> **THE TASK**: Filter the data for lines with the word "ManyFiles", then copy every line so identified.

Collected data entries

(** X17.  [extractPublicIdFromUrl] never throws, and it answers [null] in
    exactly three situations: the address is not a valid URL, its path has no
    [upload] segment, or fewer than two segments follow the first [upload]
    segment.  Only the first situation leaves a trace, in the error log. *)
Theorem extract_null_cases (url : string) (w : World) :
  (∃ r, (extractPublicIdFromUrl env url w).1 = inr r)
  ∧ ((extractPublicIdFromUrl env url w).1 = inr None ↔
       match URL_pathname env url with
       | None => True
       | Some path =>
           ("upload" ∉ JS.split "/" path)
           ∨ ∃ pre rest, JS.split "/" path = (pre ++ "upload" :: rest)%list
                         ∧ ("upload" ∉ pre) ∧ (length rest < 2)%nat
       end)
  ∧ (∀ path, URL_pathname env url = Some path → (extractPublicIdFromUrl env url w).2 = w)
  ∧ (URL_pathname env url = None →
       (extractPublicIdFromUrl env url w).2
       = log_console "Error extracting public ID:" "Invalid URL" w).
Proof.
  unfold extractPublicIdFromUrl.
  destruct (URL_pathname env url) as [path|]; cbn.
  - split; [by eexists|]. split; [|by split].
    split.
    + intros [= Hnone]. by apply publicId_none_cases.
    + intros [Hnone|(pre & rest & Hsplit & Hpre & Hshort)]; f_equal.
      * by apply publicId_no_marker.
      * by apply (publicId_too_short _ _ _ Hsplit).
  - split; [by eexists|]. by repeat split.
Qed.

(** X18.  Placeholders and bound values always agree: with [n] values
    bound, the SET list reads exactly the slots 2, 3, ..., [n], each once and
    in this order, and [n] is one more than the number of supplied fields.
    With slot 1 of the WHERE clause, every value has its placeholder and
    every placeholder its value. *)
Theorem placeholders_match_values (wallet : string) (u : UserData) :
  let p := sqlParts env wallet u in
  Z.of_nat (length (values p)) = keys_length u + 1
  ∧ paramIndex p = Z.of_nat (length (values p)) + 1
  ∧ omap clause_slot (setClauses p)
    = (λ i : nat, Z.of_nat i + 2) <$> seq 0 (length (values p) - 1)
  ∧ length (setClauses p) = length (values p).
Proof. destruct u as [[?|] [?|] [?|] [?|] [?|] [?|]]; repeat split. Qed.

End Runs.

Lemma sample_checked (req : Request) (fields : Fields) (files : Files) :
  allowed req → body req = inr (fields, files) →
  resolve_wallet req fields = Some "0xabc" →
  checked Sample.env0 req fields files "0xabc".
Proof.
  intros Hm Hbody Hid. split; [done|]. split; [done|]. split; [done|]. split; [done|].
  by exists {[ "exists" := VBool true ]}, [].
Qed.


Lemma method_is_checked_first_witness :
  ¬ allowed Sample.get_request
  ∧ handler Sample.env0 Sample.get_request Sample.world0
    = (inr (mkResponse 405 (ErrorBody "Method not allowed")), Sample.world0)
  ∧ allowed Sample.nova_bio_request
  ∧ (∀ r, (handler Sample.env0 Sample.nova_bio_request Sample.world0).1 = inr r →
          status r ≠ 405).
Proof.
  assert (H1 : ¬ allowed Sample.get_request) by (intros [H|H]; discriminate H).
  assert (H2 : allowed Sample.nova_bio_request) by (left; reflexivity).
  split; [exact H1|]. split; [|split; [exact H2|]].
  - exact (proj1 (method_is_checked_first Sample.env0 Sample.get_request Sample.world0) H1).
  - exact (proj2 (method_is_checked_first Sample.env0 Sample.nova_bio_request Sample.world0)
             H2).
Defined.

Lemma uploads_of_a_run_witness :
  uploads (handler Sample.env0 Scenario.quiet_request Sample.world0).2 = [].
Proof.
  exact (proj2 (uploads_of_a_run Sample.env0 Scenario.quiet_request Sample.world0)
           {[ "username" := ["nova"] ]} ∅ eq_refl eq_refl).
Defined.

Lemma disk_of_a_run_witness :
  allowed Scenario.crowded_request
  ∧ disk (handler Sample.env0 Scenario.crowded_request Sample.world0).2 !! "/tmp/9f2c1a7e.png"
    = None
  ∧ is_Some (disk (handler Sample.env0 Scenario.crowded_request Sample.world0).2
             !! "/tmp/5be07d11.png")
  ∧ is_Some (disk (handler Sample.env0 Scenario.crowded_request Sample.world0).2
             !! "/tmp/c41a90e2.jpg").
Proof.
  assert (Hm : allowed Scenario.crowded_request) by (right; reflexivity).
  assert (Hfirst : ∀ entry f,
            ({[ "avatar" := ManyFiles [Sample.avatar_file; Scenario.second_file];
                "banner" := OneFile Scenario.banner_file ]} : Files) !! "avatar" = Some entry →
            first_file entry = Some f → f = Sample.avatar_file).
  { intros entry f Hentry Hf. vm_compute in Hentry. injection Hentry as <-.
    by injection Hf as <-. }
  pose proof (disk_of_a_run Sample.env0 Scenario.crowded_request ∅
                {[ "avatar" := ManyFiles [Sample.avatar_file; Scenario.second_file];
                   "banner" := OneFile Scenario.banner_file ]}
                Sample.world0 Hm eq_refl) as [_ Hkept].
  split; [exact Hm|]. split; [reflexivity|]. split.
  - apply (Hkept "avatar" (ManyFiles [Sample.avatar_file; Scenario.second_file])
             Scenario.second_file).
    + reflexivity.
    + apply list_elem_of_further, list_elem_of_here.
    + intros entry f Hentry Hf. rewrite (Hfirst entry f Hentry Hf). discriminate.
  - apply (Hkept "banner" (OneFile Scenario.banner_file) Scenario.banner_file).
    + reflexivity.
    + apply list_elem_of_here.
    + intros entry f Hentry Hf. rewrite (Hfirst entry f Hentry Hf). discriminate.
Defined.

> **SOLUTION FOR THIS EXERCISE**:
            ({[ "avatar" := ManyFiles [Sample.avatar_file; Scenario.second_file];
                {[ "avatar" := ManyFiles [Sample.avatar_file; Scenario.second_file];
  - apply (Hkept "avatar" (ManyFiles [Sample.avatar_file; Scenario.second_file])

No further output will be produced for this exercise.